Al Jazeera went undercover in six vape shops in the city and none of the staff asked the young buyer for their ID.
Al Jazeera recently went undercover to 6 vape shops in Kuala Lumpur and found out the rules for selling vapes to youths are still lax.
None of the staff asked the young buyer for their ID before selling nicotine-based vape products in all the shops they went to.
The act of selling still happened despite four shops displaying 18+ signs.
Al Jazeera reported there’s a rise in vaping in Southeast Asia, especially among youths.

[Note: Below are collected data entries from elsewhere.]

(* ===== verification/Queue.v ===== *)
(** * The tail queue of the logger: [STAILQ] of [sys/queue.h]

    The head and the links as the macros use them, on a memory of entries, and the
    proof that they implement a first-in first-out list.  [stqh_last] is the address of
    the last link: of the head's first pointer, or of the link inside an entry. *)

From S2P Require Import Prelude.
Local Open Scope Z_scope.

(** ** Data and operations *)

(** [struct sQEntry] ([cew_logger.c]): the address of the message and the link. *)
Record tsEntry : Type := Entry { msg : positive; stqe_next : option positive }.

(** Where a link is stored. *)
Inductive link : Type := LFirst | LNext (p : positive).

Record LogMsgQueue : Type := Stailq { stqh_first : option positive; stqh_last : link }.

Abbreviation memory := (gmap positive tsEntry).

Definition STAILQ_INIT : LogMsgQueue := Stailq None LFirst.

Definition STAILQ_FIRST (q : LogMsgQueue) : option positive := stqh_first q.

(** [(elm)->next = NULL; *(head)->stqh_last = elm; (head)->stqh_last = &(elm)->next]:
    every write goes through a pointer that must be valid. *)
Definition STAILQ_INSERT_TAIL (p : positive) : ST (LogMsgQueue * memory) unit := λ '(q, h),
  match h !! p with
  | None => (Undef UseAfterFree, (q, h))
  | Some e =>
    let h := <[p := Entry (msg e) None]> h in
    match stqh_last q with
    | LFirst => (Ok tt, (Stailq (Some p) (LNext p), h))
    | LNext t =>
      match h !! t with
      | None => (Undef UseAfterFree, (q, h))
      | Some e' => (Ok tt, (Stailq (stqh_first q) (LNext p), <[t := Entry (msg e') (Some p)]> h))
      end
    end
  end.

(** [if (((head)->stqh_first = (head)->stqh_first->next) == NULL)
      (head)->stqh_last = &(head)->stqh_first]. *)
Definition STAILQ_REMOVE_HEAD : ST (LogMsgQueue * memory) unit := λ '(q, h),
  match stqh_first q with
  | None => (Undef NullDeref, (q, h))
  | Some p =>
    match h !! p with
    | None => (Undef UseAfterFree, (q, h))
    | Some e =>
      (Ok tt, (Stailq (stqe_next e)
                 (match stqe_next e with None => LFirst | Some _ => stqh_last q end), h))
    end
  end.

(** ** The list a queue stands for *)

Fixpoint chain (h : memory) (p : option positive) (l : list (positive * positive)) : Prop :=
  match l with
  | [] => p = None
  | (a, m) :: l' => p = Some a ∧ ∃ nx, h !! a = Some (Entry m nx) ∧ chain h nx l'
  end.

Definition link_of (o : option positive) : link :=
  match o with None => LFirst | Some p => LNext p end.

Definition queue_is (q : LogMsgQueue) (h : memory) (l : list (positive * positive)) : Prop :=
  chain h (stqh_first q) l ∧ NoDup l.*1 ∧ stqh_last q = link_of (last l.*1).

Lemma chain_frame h h' p l :
  (∀ a, a ∈ l.*1 → h' !! a = h !! a) → chain h p l → chain h' p l.
Proof.
  revert p. induction l as [|[a m] l IH]; intros p Hh; simpl; [done|].
  intros [-> (nx & Ha & Hc)]. split; [done|]. exists nx. split.
  - rewrite Hh; [done|]. simpl. left.
  - apply IH; [|done]. intros b Hb. apply Hh. simpl. by right.
Qed.

Lemma queue_frame q h h' l :
  (∀ a, a ∈ l.*1 → h' !! a = h !! a) → queue_is q h l → queue_is q h' l.
Proof. intros Hh (Hc & ? & ?). split_and!; [by eapply chain_frame|done..]. Qed.

Lemma queue_is_init h : queue_is STAILQ_INIT h [].
Proof. split_and!; [done|constructor|done]. Qed.

Lemma chain_lookup h p l a m : chain h p l → (a, m) ∈ l → ∃ nx, h !! a = Some (Entry m nx).
Proof.
  revert p. induction l as [|[b m'] l IH]; intros p Hc Hin; [by apply elem_of_nil in Hin|].
  destruct Hc as [_ (nx & Hb & Hc)]. apply elem_of_cons in Hin as [[= -> ->]|Hin]; eauto.
Qed.

Lemma queue_first_None q h : queue_is q h [] → STAILQ_FIRST q = None.
Proof. intros [H _]. exact H. Qed.

Lemma queue_first_Some q h a m l :
  queue_is q h ((a, m) :: l) → STAILQ_FIRST q = Some a ∧ ∃ nx, h !! a = Some (Entry m nx).
Proof. intros [[H (nx & ? & _)] _]. split; [exact H|eauto]. Qed.

(** Linking one more entry behind the last one of a chain. *)
Lemma chain_snoc h p l t m' nx a m :
  chain h p (l ++ [(t, m')]) → NoDup (l ++ [(t, m')]).*1 → a ∉ (l ++ [(t, m')]).*1 →
  h !! t = Some (Entry m' nx) → h !! a = Some (Entry m None) →
  chain (<[t := Entry m' (Some a)]> h) p (l ++ [(t, m'); (a, m)]).
Proof.
  intros Hc Hnd Ha Ht Hm. revert p Hc. induction l as [|[b mb] l IH]; intros p Hc; simpl in *.
  - destruct Hc as [-> (nx' & ? & ?)]. apply not_elem_of_cons in Ha as [? _].
    split; [done|]. exists (Some a). rewrite lookup_insert_eq. split; [done|].
    split; [done|]. exists None. by rewrite lookup_insert_ne by congruence.
  - destruct Hc as [-> (nx' & Hb & Hc)]. apply NoDup_cons in Hnd as [Hb' Hnd].
    apply not_elem_of_cons in Ha as [? Ha]. split; [done|]. exists nx'.
    rewrite lookup_insert_ne; [split; [done|]; by apply IH|].
    intros <-. apply Hb'. rewrite fmap_app. set_solver.
Qed.

(** Inserting an allocated entry that is not yet linked appends it. *)
Lemma insert_tail_ok q h l a m nx :
  queue_is q h l → a ∉ l.*1 → h !! a = Some (Entry m nx) →
  ∃ q' h', STAILQ_INSERT_TAIL a (q, h) = (Ok tt, (q', h')) ∧
    queue_is q' h' (l ++ [(a, m)]) ∧ dom h' = dom h ∧
    (∀ b, b ∉ a :: l.*1 → h' !! b = h !! b).
Proof.
  intros (Hc & Hnd & Hl) Ha Hm. unfold STAILQ_INSERT_TAIL. rewrite Hm. simpl.
  set (h1 := <[a := Entry m None]> h).
  assert (chain h1 (stqh_first q) l) as Hc1.
  { eapply chain_frame; [|done]. intros b Hb. unfold h1. rewrite lookup_insert_ne; [done|].
    intros <-. done. }
  assert (h1 !! a = Some (Entry m None)) as Ha1 by apply lookup_insert_eq.
  assert (dom h1 = dom h) as Hdom.
  { unfold h1. rewrite dom_insert_lookup_L; [done|by eexists]. }
  assert (NoDup (l ++ [(a, m)]).*1) as Hnd'.
  { rewrite fmap_app. apply NoDup_app. split_and!; [done| |apply NoDup_singleton].
    intros b Hb [->|[]%elem_of_nil]%elem_of_cons. done. }
  destruct l as [|[t m'] l _] using rev_ind.
  - simpl in Hl, Hc1. rewrite Hl. eexists _, _. split_and!; [done| |done|].
    + split_and!; [|done..]. simpl. split; [done|]. by exists None.
    + intros b [Hb _]%not_elem_of_cons. unfold h1. by rewrite lookup_insert_ne.
  - rewrite fmap_app in Hl. csimpl in Hl. rewrite last_snoc in Hl. rewrite Hl.
    simpl link_of. cbv iota beta.
    destruct (chain_lookup _ _ _ t m' Hc1) as [nt Ht]; [set_solver|]. rewrite Ht. simpl.
    eexists _, _. split_and!; [done| | |].
    + split_and!; [|done|]; simpl.
      * rewrite <-app_assoc. simpl. by eapply chain_snoc.
      * rewrite fmap_app. csimpl. by rewrite last_snoc.
    + rewrite dom_insert_lookup_L; [done|by eexists].
    + intros b [Hb Hb']%not_elem_of_cons. rewrite fmap_app in Hb'.
      rewrite lookup_insert_ne by set_solver. unfold h1. by rewrite lookup_insert_ne.
Qed.

(** Removing the head takes off the first entry and leaves the memory alone. *)
Lemma remove_head_ok q h a m l :
  queue_is q h ((a, m) :: l) →
  ∃ q', STAILQ_REMOVE_HEAD (q, h) = (Ok tt, (q', h)) ∧ queue_is q' h l ∧ a ∉ l.*1.
Proof.
  intros ([Hf (nx & Ha & Hc)] & Hnd & Hl). unfold STAILQ_REMOVE_HEAD. rewrite Hf, Ha. simpl.
  apply NoDup_cons in Hnd as [Hn Hnd]. eexists. split_and!; [done| |done].
  split_and!; [done|done|]. simpl. destruct l as [|[b mb] l]; simpl in Hc.
  - by rewrite Hc.
  - destruct Hc as [-> _]. by rewrite Hl.
Qed.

This is also partly due to vaping being promoted to smokers as a step to reduce cigarette smoking.
We went undercover to 6 vape shops in Kuala Lumpur. None of them asked our young buyer for ID before selling highly addictive nicotine-based vape products, despite 4 of them displaying 18+ signs.— 101 East (@AJ101East) July 16, 2023
Find out more about the rise of vaping in Southeast Asia: https://t.co/pgMFmnQqZ5 pic.twitter.com/os8iJb2MHE
In response to the video, former Health Minister Khairy Jamaluddin acknowledged there were enforcement issues before.
However, he said they regularly acted against vape sales, especially to minors and pointed out that vape products cannot be advertised.
Khairy also apologised that there’s no enforcement against vape sales because there is no law against vape.
Yes, there were enforcement issues before BUT we regularly acted against vape sales especially to minors and vape products could not be advertised.— Khairy Jamaluddin 🇲🇾🌺 (@Khairykj) July 17, 2023
Now it’s the Wild West in Malaysia. No enforcement because there is no law against vape. I’m sorry it’s come to this. https://t.co/TALDdd7K2B
Generational Endgame vs Tobacco Harm Reduction
While in office, Khairy announced that Malaysia would adopt the Generational Endgame (GEG) stance, which bans the sale of cigarettes, tobacco and vape products to those born in 2007 and the years after.
Reception to GEG was varied despite the want to address the serious public health issue. Those against GEG said it deprives Malaysians of the freedom of choice.
READ MORE: The GEG Dilemma: Is It Fair Or Ineffective?
Tobacco Harm Reduction (THR) was put forward as an alternative to GEG. Unlike the forceful GEG strategy, THR helps those looking to quit adopt a gradual approach which eventually leads to total abstinence from smoking and vaping.
Countries that have adopted the THR strategy showed high success rates. In Australia, THR showed a 70-80% success rate and the strategy has been implemented in the United Kingdom and New Zealand.
READ MORE: 42% Quit Smoking Using Vape In Malaysia
Civil groups sue current Health Minister
On 31 March, the government removed liquid nicotine from the Poisons List of controlled substances to enable taxation on e-liquids.
With the removal of vape liquids and gels from the Poisons List in Malaysia, many believe this would add to the growing problem of youths and children vaping in the country.
Three civil society groups have sued Health Minister Dr Zaliha Mustafa over her decision to remove vape liquids and gels from the Poisons List.
They claimed her action opened the doors to anyone, especially children, to buy and use vape without any control over their nicotine levels.
According to Malay Mail, the Finance Ministry, from 1 April, had imposed an excise duty of 40 sen per ml on e-cigarettes and vape liquids with nicotine.
The court case is scheduled to be heard before High Court judge Datuk Wan Ahmad Farid Wan Salleh on 26 July. The three groups are represented by the law firm Kanesalingam & Co.
Since the lawsuit is filed through a judicial review application, the three groups will have to get the court’s leave first for the lawsuit to proceed.